Saturday, July 30, 2016

#458 The Rifleman- Craig Davidson


#458 The Rifleman- Craig Davidson

There’s a certain type of father that gets banned from attending his son’s little league athletics. Usually it’s one of two things: an over-bearing loud attitude that puts too much pressure on the kid, or public intoxication. Hank Mikan was guilty of both. He wanted his son Jason to be the next great basketball shooter, a rifleman. He would drill him until late at night when the neighbors began complaining about the noise.

Now as Jason is about to get college offers, Hank is barely a part of his life, and not by choice. He is one step away from being a homeless drunk. He is an embarrassment for Jason who wants nothing to do with him. He has made him hate the thing he is best at. The only thing his son has in common with him is basketball. When you get rid of that, what happens?


#457 I Dream of Zenia With the Bright Red Teeth - Margaret Atwood


#457 I Dream of Zenia With the Bright Red Teeth - Margaret Atwood

I read the title and immediately thought of the Stephen Foster song: I Dream of Jeanie with the Light Brown Hair, but the title is where the similarities end. Charise, Roz, and Tony are three friends battling their coming middle-age.
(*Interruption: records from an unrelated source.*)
(** A request paid with the proof: two sends and a signature. *)
Lemma paid_request_capped_witness :
  let run := exec demo_server [] (try_paid_request (H := hex_base64) (H0 := toy_http) (H1 := toy_client_serde) demo_rail [] (Some 2000000)) in
  length (effects_of (ans := said (H := toy_http)) marks run.1) = 3%nat /\ is_ok run.2 = true /\
  exists done, effects_of marks run.1 = effects_of marks [] ++ done /\
    requested (H := hex_base64) (H1 := toy_client_serde) demo_pays [] (Some 2000000) run.1 done run.2.
Proof.
  cbv zeta. split; [vm_compute; reflexivity|]. split; [vm_compute; reflexivity|].
  pose proof (paid_request_capped (H := hex_base64) (H0 := toy_http) (H1 := toy_client_serde) demo_rail demo_pays
    (BuilderLaws0 := demo_rail_laws) [] (Some 2000000) demo_server []) as Hrun.
  destruct (exec demo_server [] _) as [tr r]. apply Hrun.
Defined.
Each has had mid-life crises symptoms, some of them as innocuous as regressing to watch vampire movies.

“Why are the three of them indulging in these adolescent pursuits…They seem to have thrown away all the maturity and experience and wisdom they’ve collected like Air Miles over their middle years; just tossed them out, in favor of irresponsible buttery and salty munching and cheesy, adrenaline-soaked time wasting.”
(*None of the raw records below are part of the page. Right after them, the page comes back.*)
Record X402SpendingSummary := mkSpending {
  sp_session_total : Z;
  sp_daily_total : Z;
  sp_monthly_total : Z;
  sp_reserved : Z;
  sp_per_request_max : Z;
  sp_daily_max : Z;
  sp_monthly_max : Z
}.

Record X402DetailedSpendingSummary := mkDetailed {
  dt_session_total : Z;
  dt_daily_total : Z;
  dt_monthly_total : Z;
  dt_session_count : Z;
  dt_daily_count : Z;
  dt_monthly_count : Z;
  dt_reserved : Z;
  dt_per_request_max : Z;
  dt_daily_max : Z;
  dt_monthly_max : Z
}.

Inductive X402PaymentStatus := XPending | XSettled | XFailed | XDenied.

Record X402PaymentRecord := mkWireRecord {
  wr_id : str;
  wr_url : str;
  wr_asset : str;
  wr_amount_atomic : Z;
  wr_amount_display : str;
  wr_recipient : str;
  wr_network : str;
  wr_tx_signature : option str;
  wr_status : X402PaymentStatus;
  wr_timestamp : str;
  wr_valid_until : option str;
  wr_last_valid_height : option Z;
  wr_expired_at : option str;
  wr_observed_height : option Z;
  wr_session_id : str;
  wr_thread_id : option str
}.

(** [to_rfc3339_opts(AutoSi, true)]. *)
Class ChronoText := { to_rfc3339 : Z -> str }.

(** * The runtime *)

Definition MAX_PENDING : Z := 64.
Definition CAPACITY_REACHED : str := lit "x402 pending-payment capacity reached".
Definition ADMISSION_UNAVAILABLE : str := lit "x402 pending-payment admission is unavailable".

(** [X402Runtime]: its configuration and the handle it issued. *)
Record X402Runtime := mkRuntime { config : X402ConfigResponse; handle : str }.

(** The shared count, as the lock's holder changes it. *)
Definition begin_count (preparing : Z) : option Z := if MAX_PENDING <=? preparing then None else Some (preparing + 1).
Definition end_count (preparing : Z) : Z := sat_sub preparing 1.

Section Runtime.
Context `{Chrono, Base64, HttpLib, ClientSerde, ChronoText}.

Abbreviation call := (program said str).
(** * The DENM annotator: record derivation and box geometry

    A shallow embedding of the annotation core of [src/index.tsx]:
    the cause / sub-cause reference table, the incident record and its
    field-update operation ([updateField]), the box-update operation
    ([updateBox]), the pointer-move handler of the overlay
    ([BoxOverlay.handleMove]) and the export / import pair
    ([downloadJson], [processJsonFile]).

    Conventions of the embedding.
    - A JavaScript [number] that holds a code or a flag is an integer
      ([Z]); a number that holds a coordinate or a time is a rational
      ([Q]): finite values only, arithmetic without rounding error.
      The source computes in binary64: a quotient such as
      [(402 / 800) * 1000] is [502.49999999999994] there and [502.5]
      here, so next to a rounding tie the stored integer can be the
      other neighbour.  Statements that fix a stored coordinate for
      general pointer positions therefore leave a margin for that
      error; ranges, orderings and the values of the worked scenarios
      do not depend on it.
    - [Math.round x] is [floor (x + 1/2)], as ECMAScript defines it.
    - [null] (and [undefined]) in a nullable field is [None].
    - The React state updaters ([setJsonData (prev => ...)]) are the pure
      functions from the previous dataset to the next one. *)

From Stdlib Require Import ZArith QArith Qround Qminmax Lia Lqa.
From Stdlib Require Import Ascii String DecimalString.
From stdpp Require Import base option list.

Local Open Scope Z_scope.
Local Open Scope string_scope.
Local Open Scope list_scope.

(** ** JavaScript primitives used by the source *)

(** [String(n)] for an integer number [n]: its decimal numeral.  (From
    [10^21] on JavaScript prints an exponent instead; neither text is a
    key of the reference table.) *)
Definition String_of_number (n : Z) : string :=
  NilZero.string_of_int (Z.to_int n).

(** Property lookup [obj[key]] on an object literal with string keys;
    [None] is [undefined]. *)
Fixpoint prop_lookup {A : Type} (key : string) (obj : list (string * A))
  : option A :=
  match obj with
  | [] => None
  | (k, v) :: rest =>
      if String.eqb k key then Some v else prop_lookup key rest
  end.

(** [s || null] on a nullable string: the empty string is falsy. *)
Definition string_or_null (s : option string) : option string :=
  match s with
  | Some EmptyString => None
  | Some str => Some str
  | None => None
  end.

(** [n || null] on a nullable number: zero is falsy. *)
Definition number_or_null (n : option Z) : option Z :=
  match n with
  | Some 0 => None
  | Some k => Some k
  | None => None
  end.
Charise however, is having a more serious reaction to aging. She has been having vivid dreams about their deceased friend Zenia. Zenia was the wild-card of their group and one-by-one stole a boyfriend from each of them. Just as the dreams begin, Charise has re-kindled a relationship with Billy, the boyfriend taken by Zenia.

Her new dog, doesn’t like Billy at all, and like an old friend that knows some secrets, does what it can to ward off the dangerous bad decision Charise is about to make.

Notable Passage: “In dreams the time is always now.”


Thursday, July 28, 2016

#456 Briley Boy- Robert Mailer Anderson


#456 Briley Boy- Robert Mailer Anderson

Briley could dodge a punch. That’s what he was good at. Which was pretty convenient because he had a knack for making people take swings at him.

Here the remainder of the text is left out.